» About this exercise
Report each line of the records where "Lemma" occurs.

Collected data
Lemma sources_imap kind (g : nat -> bytes -> Frame.t) l :
  (forall k x, l !! k = Some x -> Frame.kind (g k x) = kind /\ Frame.payload (g k x) = x) ->
  sources (imap g l) = if kind =? KIND_DATA then trim <$> l else [].
Proof.
  revert g. induction l as [|x l IH]; intros g Hg; [by destruct (kind =? KIND_DATA)|].
  rewrite imap_cons. unfold sources. destruct (Hg 0%nat x eq_refl) as [Hk Hx].
  rewrite filter_cons. rewrite <- Hk in IH |- *. specialize (IH (g ∘ S)).
  unfold sources in IH. destruct (decide (Frame.kind (g 0%nat x) = KIND_DATA)) as [E|E].
  - rewrite fmap_cons, Hx, IH.
    + by rewrite E.
    + intros k y Hy. rewrite Hk. by apply (Hg (S k)).
  - rewrite IH.
    + by rewrite (proj2 (N.eqb_neq _ _)).
    + intros k y Hy. rewrite Hk. by apply (Hg (S k)).
Qed.

Lemma sources_group s all :
  Forall whole (shards s) -> shards s <> [] -> codeword s all ->
  sources (group_frames s (length (shards s)) all) = shards s.
Proof.
  intros Hw Hne. unfold codeword, group_frames. cbv zeta. set (d := length (shards s)).
  set (n := flush_parity s d). destruct (max_len_spec _ Hne Hw) as [_ Hle].
  destruct (Nat.eqb_spec n 0) as [Hn|Hn].
  - intros ->. rewrite (sources_imap KIND_DATA).
    + cbn [N.eqb]. rewrite <- (list_fmap_id (shards s)) at 2. apply list_fmap_ext.
      intros i x Hx. apply trim_whole. by eapply Forall_lookup_1 in Hw.
    + intros k x Hx%lookup_lt_Some. cbn [Frame.kind Frame.payload].
      by rewrite (proj2 (Nat.ltb_lt _ _)).
  - intros (par & Hpar & -> & _ & _). rewrite imap_app. unfold sources.
    rewrite filter_app, fmap_app. rewrite length_fmap. fold d.
    rewrite <- (app_nil_r (shards s)) at 3. f_equal.
    + change (sources (imap (fun i shard => Frame.mk (version s) (key_id s)
        (if (i <? d)%nat then KIND_DATA else KIND_PARITY) (session s)
        (as_u64 (sequence s + N.of_nat i)) (group s) (N.of_nat i) (N.of_nat d)
        (N.of_nat (length ((resize (max_len (shards s)) <$> shards s) ++ par) - d)) shard)
        (resize (max_len (shards s)) <$> shards s)) = shards s).
      rewrite (sources_imap KIND_DATA).
      * cbn [N.eqb]. rewrite <- list_fmap_compose.
        rewrite <- (list_fmap_id (shards s)) at 3. apply list_fmap_ext.
        intros i x Hx. cbn. eapply Forall_lookup_1 in Hw, Hle; [|done..]. by apply trim_resize.
      * intros k x Hx%lookup_lt_Some. rewrite length_fmap in Hx. cbn [Frame.kind Frame.payload].
        by rewrite (proj2 (Nat.ltb_lt _ _)).
    + apply (sources_imap KIND_PARITY). intros k x Hx. cbn [Frame.kind Frame.payload].
      by rewrite (proj2 (Nat.ltb_ge _ _)) by lia.
Qed.

Lemma codeword_sized s all :
  Forall whole (shards s) -> shards s <> [] -> codeword s all ->
  Forall (fun x => FRAGMENT_HEADER <= length x <= SHARD)%nat all.
Proof.
  intros Hw Hne. destruct (max_len_spec _ Hne Hw) as [Hm _]. unfold codeword. cbv zeta.
  destruct (_ =? 0)%nat.
  - intros ->. eapply Forall_impl; [done|]. by intros x [].
  - intros (par & _ & -> & _ & HF). apply Forall_app. split.
    + apply Forall_fmap, Forall_true. intros x. cbn. by rewrite length_resize.
    + eapply Forall_impl; [done|]. intros x Hx. cbn beta in Hx. by rewrite Hx.
Qed.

» Exercise solution
Lemma sources_imap kind (g : nat -> bytes -> Frame.t) l :
Lemma sources_group s all :
Lemma codeword_sized s all :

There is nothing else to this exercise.